Mike Ashley’s Frasers Group, the owner of Sports Direct which bought the chain out of administration in August 2018, has closed about 10 of the 59 stores it originally acquired as it weeded out those judged to be performing poorly or had been ousted from by landlords. Outlets in Birkenhead and Milton Keynes were the latest to close just before lockdown.
Landlords have sought permission to rejig House of Fraser sites in a number of other locations including Reading, where bowling and crazy golf are being considered as a replacement. A housing development is being considered at the Lakeside shopping centre in Essex, while there is a proposal to bring in office space and a gym at the Oxford Street site in London. Plans have been approved to demolish the store in Lincoln and build a four-star hotel.
In Hull, where House of Fraser closed last year, the site is being redeveloped into a food hall similar to developments in Altrincham, Leeds and London.
Landlords are having to be creative to fill space and find new ways to attract visitors as bricks-and-mortar shopping has become less popular. The pandemic has only added to fears for their future.
House of Fraser’s closures come after Debenhams permanently closed dozens of outlets this year. John Lewis has warned it may not reopen all 50 of its stores. Smaller department store chain Beales closed all its 23 stores after collapsing into administration in January.

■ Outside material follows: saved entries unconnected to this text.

Lemma spans_has_leaf self n ids : spans self n ids -> leaf_ids self ids <> [].
Proof.
  induction 1 as [n Hn Hl _ | n l r il ir Hn Hl Hne Hr _ IHl _ _].
  - unfold leaf_ids. cbn. unfold is_leaf_id. rewrite Hl. discriminate.
  - rewrite (leaf_ids_node self n l il ir Hl Hne). intros H.
    apply app_eq_nil in H as [H _]. contradiction.
Qed.

Lemma spans_valid self n ids :
  spans self n ids ->
  List.Forall (fun id => 0 <= id
                 /\ (Z.to_nat id < List.length (children_left (_tree self)))%nat) ids.
Proof.
  induction 1 as [n Hn Hl _ | n l r il ir Hn Hl Hne Hr _ IHl _ IHr].
  - repeat constructor; [exact Hn | eapply lookup_lt_Some, Hl].
  - constructor; [split; [exact Hn | eapply lookup_lt_Some, Hl]|].
    apply List.Forall_app. auto.
Qed.

(** In a depth-first numbering the nodes under the two children of a
    node are numbered one after the other. *)
Lemma contiguous_parts self n l r il ir :
  spans self l il -> spans self r ir ->
  n :: il ++ ir = seqZ n (Z.of_nat (List.length (n :: il ++ ir))) ->
  l = n + 1 /\ il = seqZ l (Z.of_nat (List.length il)) /\
  r = n + 1 + Z.of_nat (List.length il) /\ ir = seqZ r (Z.of_nat (List.length ir)).
Proof.
  intros Hl Hr H. cbn [List.length] in H. rewrite length_app in H.
  rewrite seqZ_cons in H by lia. injection H as H.
  replace (Z.pred (Z.of_nat (S (List.length il + List.length ir))))
    with (Z.of_nat (List.length il) + Z.of_nat (List.length ir)) in H by lia.
  rewrite seqZ_app in H by lia.
  apply app_inj_1 in H as [H1 H2]; [|rewrite length_seqZ; lia].
  destruct (spans_head _ _ _ Hl) as [tl Hil]. destruct (spans_head _ _ _ Hr) as [tr Hir].
  assert (l = Z.succ n) as ->.
  { rewrite Hil in H1. cbn [List.length] in H1. rewrite seqZ_cons in H1 by lia.
    injection H1 as -> _. reflexivity. }
  assert (r = Z.succ n + Z.of_nat (List.length il)) as ->.
  { rewrite Hir in H2. cbn [List.length] in H2. rewrite seqZ_cons in H2 by lia.
    injection H2 as -> _. reflexivity. }
  repeat split; auto; lia.
Qed.

(** In a depth-first numbering the largest number under a node is
    that of the last node under it. *)
Lemma find_largest_contiguous self n ids :
  spans self n ids -> ids = seqZ n (Z.of_nat (List.length ids)) ->
  forall fuel : nat, (List.length ids <= fuel)%nat ->
  find_largest_idx fuel self n = Some (ret (n + Z.of_nat (List.length ids) - 1)).
Proof.
  induction 1 as [n Hn Hl _ | n l r il ir Hn Hl Hne Hr Hspl IHl Hspr IHr];
    intros Hc fuel Hfuel.
  - destruct fuel as [|fuel]; [cbn in Hfuel; lia|]. cbn [find_largest_idx].
    rewrite (index_Z _ _ _ Hn Hl), after_ret. cbn. do 2 f_equal. lia.
  - destruct fuel as [|fuel]; [cbn in Hfuel; lia|]. cbn [find_largest_idx].
    destruct (contiguous_parts self n l r il ir Hspl Hspr Hc) as [El [Hil [Er Hir]]].
    cbn [List.length] in *. rewrite length_app in *.
    rewrite (index_Z _ _ _ Hn Hl), after_ret.
    replace (l =? -1) with false by lia.
    rewrite (IHl Hil fuel ltac:(lia)), after_ret, (index_Z _ _ _ Hn Hr), after_ret,
      (IHr Hir fuel ltac:(lia)), after_ret.
    pose proof (spans_length _ _ _ Hspr).
    replace (l + Z.of_nat (List.length il) - 1 >? r + Z.of_nat (List.length ir) - 1)
      with false by lia.
    do 3 f_equal. lia.
Qed.

(** The leaves of a stretch of the array of left children, as [leaves]
    finds them. *)
Lemma flatnonzero_stretch self : forall (k s : nat) (j c : Z),
  (s + k <= List.length (children_left (_tree self)))%nat ->
  c + j = Z.of_nat s ->
  map (fun i => c + i)
    (flatnonzero (map (fun x => x =? -1)
                    (take k (drop s (children_left (_tree self))))) j)
  = leaf_ids self (seqZ (Z.of_nat s) (Z.of_nat k)).
Proof.
  induction k as [|k IH]; intros s j c Hlen Hc; [reflexivity|].
  destruct (lookup_lt_is_Some_2 (children_left (_tree self)) s) as [x Hx]; [lia|].
  rewrite (drop_S _ _ _ Hx). cbn [take map flatnonzero].
  rewrite seqZ_cons by lia.
  replace (Z.succ (Z.of_nat s)) with (Z.of_nat (S s)) by lia.
  replace (Z.pred (Z.of_nat (S k))) with (Z.of_nat k) by lia.
  unfold leaf_ids. cbn [List.filter]. unfold is_leaf_id at 1.
  rewrite Nat2Z.id, Hx. fold (leaf_ids self (seqZ (Z.of_nat (S s)) (Z.of_nat k))).
  rewrite <- (IH (S s) (j + 1) c) by lia.
  destruct (x =? -1); cbn [map]; [f_equal; lia | reflexivity].
Qed.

Sara Boonham, director of retail at the property consultancy Gleeds, which is advising on possible redevelopments of a number of department store sites, said Covid-19 was accelerating change.
“Towns and city centres were already undergoing a period of dramatic change, moving away from retail as the anchor. They will be further reshaped by the work from home revolution, with the retail scapes in such centres completely changing,” she said.
Against this backdrop the situation is deteriorating for the traditional, mid-market department stores that have already been living on borrowed time as they continued to “be all things to all people”, Boonham said.
She said landlords were looking at bringing in family entertainment, interactive leisure and wellbeing startups as well as live music, events and hospitality venues.